"Had treatment been interrupted or discontinued for these 'delayed quitters,' opportunities for achieving continuous abstinence could have been lost for up to 45 percent of quitters who were ultimately successful," Gonzales said.
Gonzales and colleagues analyzed data from two identically designed, published studies (Gonzales et al. JAMA 2006 and Jorenby et al. JAMA 2006) conducted between June 2003 and April 2005. Participants included 2,052 generally healthy adult smokers who randomly received either a smoking cessation drug varenicline or bupropion or a placebo for 12 weeks of treatment plus 40 weeks of follow-up. All participants received brief smoking cessation counseling at clinic visits and investigators were blinded to the treatment assignments.
Successful quitters were defined as smokers who achieved continuous abstinence, not even one puff, for the last four weeks of treatment (weeks nine through 12). Among successful quitters, two groups were identified: "immediate quitters," smokers who quit and remained abstinent from their target quit date through the end of week 12; and "delayed quitters," smokers who had periods of smoking prior to attaining continuous abstinence for at least the last four weeks of treatment.
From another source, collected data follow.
Lemma all_paths_in d :
  dict_core d -> forall p, p ∈ all_paths (chunk_num_ d) (shape d) -> 0 <= p < chunk_num_ d.
Proof.
  intros Hd p Hp. unfold all_paths in Hp. apply elem_of_concat in Hp as (j & l & Hj & Hp).
  rewrite list_lookup_imap in Hj. apply fmap_Some in Hj as (x & Hx & ->).
  unfold chunk_paths in Hp. apply elem_of_concat in Hp as (j' & l' & Hj' & Hp).
  rewrite list_lookup_fmap in Hj'. apply fmap_Some in Hj' as (kv & _ & ->).
  apply lookup_lt_Some in Hx. unfold shape in Hx. rewrite length_fmap, (dw_len _ Hd) in Hx.
  apply (walk_inc d kv.1 (Z.of_nat j) Hd); [lia|done].
Qed.

Lemma recovered_wf N d :
  pow2_num N -> length (chunk_table_ d) = Z.to_nat N -> Forall chunk_image (chunk_table_ d) ->
  NoDup (image d).*1 ->
  let d' := upds Chunk.IncOverflow (reload_base N d) (all_paths N (shape (reload_base N d))) in
  dict_wf d' [] /\ to_map d' = list_to_map (image d) /\ chunk_num_ d' = N.
Proof.
  intros HN Hl Hi Hnd. cbn zeta. destruct (base_core N d HN Hl Hi Hnd) as (Hd & He & Hcov).
  set (q := all_paths N (shape (reload_base N d))).
  pose proof (all_paths_in (reload_base N d) Hd : forall p, p ∈ q -> _) as Hpr.
  destruct (upds_core _ _ q IncOverflow_op Hd Hpr) as [Hd' Hsh].
  destruct (upds_frame Chunk.IncOverflow (reload_base N d) q) as (HN' & _ & _).
  split_and!; [|unfold to_map, entries; rewrite Hsh; by rewrite <- He|done].
  split; [done|]. rewrite HN', Hsh. apply (cov_incs _ q []); [done|done|done].
Qed.

(** ** Interleavings of the recovery threads *)

Lemma upds_perm d l1 l2 :
  l1 ≡ₚ l2 -> (forall p, p ∈ l1 -> 0 <= p) -> upds Chunk.IncOverflow d l1 = upds Chunk.IncOverflow d l2.
Proof.
  intros HP. revert d. induction HP as [|x l l' _ IH|x y l|l1 l2 l3 H1 IH1 H2 IH2]; intros d Hl.
  - done.
  - apply (IH (upd d x Chunk.IncOverflow)). set_solver.
  - cbn [upds foldl]. f_equal. unfold upd. cbn [capacity_ chunk_num_ size_ chunk_table_]. f_equal.
    destruct (decide (x = y)) as [->|Hne]; [done|]. apply list_alter_comm.
    assert (0 <= x /\ 0 <= y) by (split; apply Hl; set_solver). lia.
  - rewrite IH1 by done. apply IH2. intros p Hp. apply Hl. by rewrite H1.
Qed.

(** The increments of recovery thread [i], in the order it makes them. *)
Definition thread_incs N threads (sh : list (list (Z * V))) (i : Z) : list Z :=
  concat ((fun id => chunk_paths N (Z.to_nat id) (sh !!! Z.to_nat id)) <$> reload_range N threads i).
The overall end-of-treatment quit rates for the two studies were previously shown to be higher for varenicline, but in this analysis, the researchers found cumulative continuous abstinence increased similarly for all treatments during weeks three through eight. They also found quitting patterns among delayed quitters were similar regardless of whether they took varenicline, bupropion or received counseling only (placebo).